LEARNING OUTCOMES AT THE LEVEL OF THE PROGRAMME:
1 KNOWLEDGE AND UNDERSTANDING
1.2 demonstrate a thorough knowledge of advanced methods of theoretical physics including classical mechanics, classical electrodynamics, statistical physics and quantum physics
1.3 demonstrate a thorough knowledge of the most important physics theories (logical and mathematical structure, experimental support, described physical phenomena)
1.4 describe the state of the art in - at least- one of the presently active physics specialities
2 APPLYING KNOWLEDGE AND UNDERSTANDING
2.1 identify the essentials of a process/situation and set up a working model of the same or recognize and use the existing models
2.3 apply standard methods of mathematical physics, in particular mathematical analysis and linear algebra and corresponding numerical methods
2.4 adapt available models to new experimental data
4 COMMUNICATION SKILLS
4.2 present one's own research or literature search results to professional as well as to lay audiences
4.3 develop the written and oral English language communication skills that are essential for pursuing a career in physics
5 LEARNING SKILLS
5.1 search for and use physical and other technical literature, as well as any other sources of information relevant to research work and technical project development (good knowledge of technical English is required)

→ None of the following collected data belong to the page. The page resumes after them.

(** C3: the code at an input where it departs from the claim.  The audit
    [late_orders] declares a dependency on itself and its query does not
    render.  The first access of [depends_on] raises the rendering error
    after one rendering, with the cache already set: the second access
    renders nothing and returns the declared set, which still holds the
    audit's own name and so is not the declared set united with any found
    tables minus that name. *)
Theorem depends_on_failed_render_cached :
  ∃ self',
    StandaloneAudit.depends_on (H:=Sample.collaborators) Sample.templated_audit
    = (Raise (RenderFailed "late_orders" "late_orders"), self', 1%nat)
    ∧ StandaloneAudit.depends_on (H:=Sample.collaborators) self'
      = (Ok {[ "late_orders" ]}, self', 0%nat)
    ∧ StandaloneAudit.name self' = "late_orders"
    ∧ StandaloneAudit.depends_on_ self' = Some {[ "late_orders" ]}
    ∧ ∀ found : gset string,
        ({[ "late_orders" ]} : gset string)
        ≠ ({[ "late_orders" ]} ∪ found) ∖ {[ "late_orders" ]}.
Proof.
  destruct (depends_on_render_failure (H:=Sample.collaborators) Sample.templated_audit
              (RenderFailed "late_orders" "late_orders") eq_refl eq_refl)
    as (self' & Hfirst & Hcache).
  exists self'. split; [exact Hfirst|].
  split; [apply depends_on_cached; exact Hcache|].
  assert (self' = StandaloneAudit.set_depends_on Sample.templated_audit
                    (Some {[ "late_orders" ]}) (Some {[ "late_orders" ]})) as ->.
  { unfold StandaloneAudit.depends_on in Hfirst. simpl in Hfirst.
    by injection Hfirst as <-. }
  split; [reflexivity|]. split; [reflexivity|].
  intros found Heq.
  assert ("late_orders" ∈ ({[ "late_orders" ]} : gset string)) as Hin
    by (by apply elem_of_singleton).
  rewrite Heq in Hin. apply elem_of_difference in Hin as [_ Hout].
  apply Hout. by apply elem_of_singleton.
Qed.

5.2 remain informed of new developments and methods and provide professional advice on their possible range and applications
5.4 participate in projects which require advanced skills in modeling, analysis, numerical calculations and use of technologies
LEARNING OUTCOMES SPECIFIC FOR THE COURSE:
- demonstrate knowledge of research areas of in solid state physics.
- describe differences between solids and liquid.
- demonstrate knowledge of the crystal structures (Bravais lattices) and crystal symmetries.
- demonstrate knowledge of experimental techniques for crystal structure measurements.
- acquire basic concepts and approaches used to describe forces between atoms and molecules, and demonstrate that on molecular crystals, ionic crystals, crystals and molecules with hydrogen bonding, metals and insulator/semiconductor.
- demonstrate knowledge of quantum mechanical description of chemical bonds, and apply it to H2 and H2+ molecule.
- demonstrate knowledge of quantum mechanics in periodic potential, explain how the periodic structure of crystals affects the electronic structure, and understand differences between the electronic structure of metals and insulators.
- demonstrate knowledge of lattice excitations, their spectra in long and short wave limit, excitation spectra for simple and multi atom unit cells, phonon density of states, van Hove singularities, and apply that to thermodynamic properties.
- demonstrate knowledge of experimental techniques (infrared, Raman and neutron spectroscopy).
1st week - Introductory lecture
2nd -3rd week -The crystal structure, experimental measurements
4th -5th week: Chemical Bonding
6th week: The molecular crystals
7th week: The ionic crystals
8th to 10th week: Metals: Sommerfeld model, energy bands and gaps, Wigner-Seitz model of sodium, approximation strong relationships, thermodynamics, experimental measurements
11th week: Covalent crystals, hydrogen bond
12th to 15th week: Dynamics of the crystal lattice (longwave limit, phonon excitations, thermodynamics and experimental measurements)
REQUIREMENTS FOR STUDENTS:
Students must attend to the lectures 70% minimum.
GRADING AND ASSESSING THE WORK OF STUDENTS:
Students obtain the final grade based on the success achieved in the written part of the exam and the knowledge and understanding shown in the oral examination. The weight fraction in the overall assessment is 1/3 for written part and 2/3 for oral part.